そこで、本物と偽物はどのように見分けるのでしょうか。いくつかの例を紹介します。
要注意!偽物が多い1921年発行の50ペソ金貨
燦然と輝くメキシコ金貨の中でも、とくに人気が高いのが1921年に発行された50ペソです。
南アフリカで発行されたクルーガーランド金貨と並んで質が良いといわれる50ペソ金貨は、1944年の経済危機以降、著しくその価値を上昇させました。
このため偽物が多く出回っており、個人間の取引はおすすめできません。
必ずプロのディーラーを介して売買する必要があります。
メキシコ金貨、偽物と本物の見分け方
メキシコ金貨の真贋は、プロに任せるのが一番安全。
でも手元にあるメキシコ金貨が本物か知りたい場合には、いくつかの方法があります。
重さや直径を確認する
メキシコの金貨の真贋を知るには、オリジナルのコインのサイズや重さを知るのが最も手っ取り早い方法。
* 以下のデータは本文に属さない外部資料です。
(** What the loop takes is a part of the list with a total that the channel
    can pay. *)
Lemma satisfying_loop_sublist models e min_win_prob sum acc l sum' :
  satisfying_loop models e min_win_prob sum acc = Ok (l, sum') →
  ∃ more, l = acc ++ more ∧ more `sublist_of` models ∧
    (amount sum + total more ≤ U256_max → Forall (λ r, column_wf (m_amount r)) models →
     0 ≤ amount sum → amount sum ≤ amount (balance e) → amount sum + total more ≤ amount (balance e)).
Proof.
  revert sum acc. induction models as [|m models IH]; intros sum acc Hrun; cbn [satisfying_loop] in Hrun.
  { injection Hrun as <- <-. exists []. rewrite app_nil_r. split_and!; [done|done|]. cbn. lia. }
  apply bind_Ok in Hrun as (wp & _ & Hrun). apply bind_Ok in Hrun as (order & _ & Hrun).
  assert (∀ acc', satisfying_loop models e min_win_prob sum acc' = Ok (l, sum') → acc' = acc →
    ∃ more, l = acc ++ more ∧ more `sublist_of` m :: models ∧
    (amount sum + total more ≤ U256_max → Forall (λ r, column_wf (m_amount r)) (m :: models) →
     0 ≤ amount sum → amount sum ≤ amount (balance e) → amount sum + total more ≤ amount (balance e))) as Hskip.
  { intros acc' Hr ->. destruct (IH _ _ Hr) as (more & -> & Hs & Hle). exists more. split; [done|]. split; [by constructor|].
    intros Hmax [_ Hw]%Forall_cons. by apply Hle. }
  assert (∀ o, order = o → o ≠ Lt → (to_add ← Balance_from_be_bytes (m_amount m);
    let total := Balance_add sum to_add in
    if Balance_ltb (balance e) total then Ok (acc, Balance_sub total to_add)
    else satisfying_loop models e min_win_prob total (acc ++ [m])) = Ok (E:=DbSqlError) (l, sum') →
    ∃ more, l = acc ++ more ∧ more `sublist_of` m :: models ∧
    (amount sum + total more ≤ U256_max → Forall (λ r, column_wf (m_amount r)) (m :: models) →
     0 ≤ amount sum → amount sum ≤ amount (balance e) → amount sum + total more ≤ amount (balance e))) as Htake.
  { intros o _ _ Hr. apply bind_Ok in Hr as (b & Hb & Hr). cbv zeta in Hr.
    destruct (Balance_ltb (balance e) (Balance_add sum b)) eqn:Hlt.
    { injection Hr as <- <-. exists []. rewrite app_nil_r. split_and!; [done|apply sublist_nil_l|]. cbn. lia. }
    destruct (IH _ _ Hr) as (more & -> & Hs & Hle). exists (m :: more). rewrite <-app_assoc.
    split; [done|]. split; [by constructor|]. intros Hmax [Hcol Hw]%Forall_cons Hp Hbal. cbn [total] in *.
    assert (amount b = row_value m) as Hbv.
    { unfold Balance_from_be_bytes, U256_from_be_bytes in Hb. case_bool_decide; [|done]. by injection Hb as <-. }
    pose proof (total_nonneg more ltac:(by eapply sublist_Forall)) as Hmore.
    assert (amount (Balance_add sum b) = amount sum + row_value m) as Hadd.
    { unfold Balance_add, U256_saturating_add. cbn. rewrite Hbv. lia. }
    unfold Balance_ltb in Hlt. apply Z.ltb_ge in Hlt. rewrite Hadd in Hle, Hlt.
    pose proof (from_be_column _ Hcol) as Hrv. unfold in_u in Hrv. fold (row_value m) in Hrv.
    specialize (Hle ltac:(lia) Hw ltac:(lia) ltac:(lia)). lia. }
  destruct order; [by eapply Htake|by eapply Hskip|by eapply Htake].
Qed.

(** ** Rows and their order *)
Lemma row_fields r a :
  row_of_acknowledged r a →
  m_index r = to_be 8 (t_index (ticket_of a)) ∧ 0 ≤ t_index (ticket_of a) ≤ 2 ^ 48 ∧
  m_state r = AcknowledgedTicketStatus_repr (ack_status a).
Proof.
  intros ([ds (_ & _ & (_ & Hi & _) & _)] & _ & Hr). fold (ticket_of a) in Hi.
  unfold ActiveModel_from in Hr. fold (ticket_of a) in Hr. by apply bind_Ok in Hr as (? & _ & [= <-]).
Qed.

Lemma rows_compare r r' a b :
  row_of_acknowledged r a → row_of_acknowledged r' b →
  bytes_cmp (m_index r) (m_index r') = (t_index (ticket_of a) ?= t_index (ticket_of b)).
Proof.
  intros (-> & Ha & _)%row_fields (-> & Hb & _)%row_fields. apply bytes_cmp_to_be; unfold in_u; lia.
Qed.

Lemma sorted_tickets (R : TicketModel → TicketModel → Prop) (S : Z → Z → Prop) `{!Transitive S} rows l :
  (∀ r r' a b, row_of_acknowledged r a → row_of_acknowledged r' b → R r r' → S (t_index (ticket_of a)) (t_index (ticket_of b))) →
  Forall2 row_of_acknowledged rows l → Sorted R rows →
  StronglySorted (λ a b, S (t_index (ticket_of a)) (t_index (ticket_of b))) l.
Proof using Type.
  intros HR Hrows Hs. apply Sorted_StronglySorted; [intros a b c ? ?; cbn in *; by etrans|].
  revert l Hrows. induction Hs as [|r rows Hs IH Hhd]; intros l Hrows.
  - by apply Forall2_nil_inv_l in Hrows as ->.
  - apply Forall2_cons_inv_l in Hrows as (a & l' & Ha & Hrows & ->). constructor; [by apply IH|].
    destruct Hhd as [|r' rows' Hr]; [by apply Forall2_nil_inv_l in Hrows as ->|].
    apply Forall2_cons_inv_l in Hrows as (b & l'' & Hb & _ & ->). constructor. by eapply HR.
Qed.

Lemma bytes_cmp_sym a b : bytes_cmp a b = CompOpp (bytes_cmp b a).
Proof using Type.
  revert b. induction a as [|x a IH]; intros [|y b]; [done..|]. cbn. rewrite (Z.compare_antisym y x).
  destruct (y ?= x); cbn; [apply IH|done|done].
Qed.

#[export] Instance index_ascending_total : Total index_ascending.
Proof using Type. intros r r'. unfold index_ascending. rewrite (bytes_cmp_sym (m_index r') (m_index r)). destruct (bytes_cmp _ _); cbn; [left|left|right]; done. Qed.

#[export] Instance index_descending_total : Total index_descending.
Proof using Type. intros r r'. unfold index_descending. rewrite (bytes_cmp_sym (m_index r') (m_index r)). destruct (bytes_cmp _ _); cbn; [left|right|left]; done. Qed.

Lemma ascending_rows rows l :
  Forall2 row_of_acknowledged rows l → Sorted index_ascending rows →
  StronglySorted (λ a b, t_index (ticket_of a) ≤ t_index (ticket_of b)) l.
Proof.
  intros Hrows. apply (sorted_tickets index_ascending Z.le rows l); [|done].
  intros r r' a b Ha Hb. unfold index_ascending. by rewrite (rows_compare _ _ _ _ Ha Hb).
Qed.

Lemma descending_rows rows l :
  Forall2 row_of_acknowledged rows l → Sorted index_descending rows →
  StronglySorted (λ a b, t_index (ticket_of b) ≤ t_index (ticket_of a)) l.
Proof.
  intros Hrows. apply (sorted_tickets index_descending (flip Z.le) rows l); [|done].
  intros r r' a b Ha Hb. unfold index_descending, flip. rewrite (rows_compare _ _ _ _ Ha Hb).
  intros Hlt. destruct (Z.compare_spec (t_index (ticket_of a)) (t_index (ticket_of b))); [lia|done|lia].
Qed.

(** ** Conversions *)
Definition transfers (t : TransferableWinningTicket) (a : AcknowledgedTicket) : Prop :=
  tw_ticket t = ticket_of a ∧ tw_response t = ack_response a ∧ tw_signer t = verified_issuer (ack_ticket a).

Lemma transferable_all_Ok key ds randoms rows l ts :
  Forall2 row_of_acknowledged rows l → transferable_all key ds randoms rows = Ok ts → Forall2 transfers ts l.
Proof.
  intros Hrows. revert randoms ts. induction Hrows as [|r a rows l Hr Hrows IH]; intros randoms ts Hrun.
  { by injection Hrun as <-. }
  cbn [transferable_all] in Hrun. apply bind_Ok in Hrun as (t & Ht & Hrun). apply bind_Ok in Hrun as (rest & Hrest & Hrun).
  injection Hrun as <-. constructor; [|by eapply IH]. unfold transferable_of in Ht.
  pose proof (mapM_rows [r] [a] ltac:(by constructor)) as Ha. cbn in Ha. apply bind_Ok in Ha as (a' & Ha & Heq). injection Heq as ->.
  rewrite Ha in Ht. cbn [map_err] in Ht. apply bind_Ok in Ht as (a' & Hack & Ht). injection Hack as <-.
  apply map_err_Ok in Ht. unfold into_transferable, into_redeemable in Ht. apply bind_Ok in Ht as (rd & Hrd & Ht).
  case_bool_decide; [done|]. apply bind_Ok in Hrd as (vrf & _ & Hrd). injection Hrd as <-. by injection Ht as <-.
Qed.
直径や重さがオリジナルと異なる場合は、偽物の可能性が高くなります。
金貨の光沢を確認する
金貨というとピカピカ光っている印象がありますが、本物の金貨は柔らかい光が特徴。それほど光沢はありません。これ見よがしにピカピカとしているコインは、金メッキの偽物の可能性が大。
コインの表面の変色や斑点を確認する
金はほかの物質と化学反応を起こさないため、変色や斑点がつくことは非常にまれ。
コインの表面が変色していたり斑点が残っている場合は、フェイクを疑う必要があります。
メキシコ金貨と同時代のコインの種類と価値
市場で高く評価され、プレミア価値が付けられているメキシコ金貨。
同時代に登場した人気のコインをご紹介します。
1851-1852年発行 ブラジル2万レイス金貨
南米における金貨の人気はメキシコのものが突出していますが、ポルトガルの植民地であったブラジルの金貨にも価値あるコインがあります。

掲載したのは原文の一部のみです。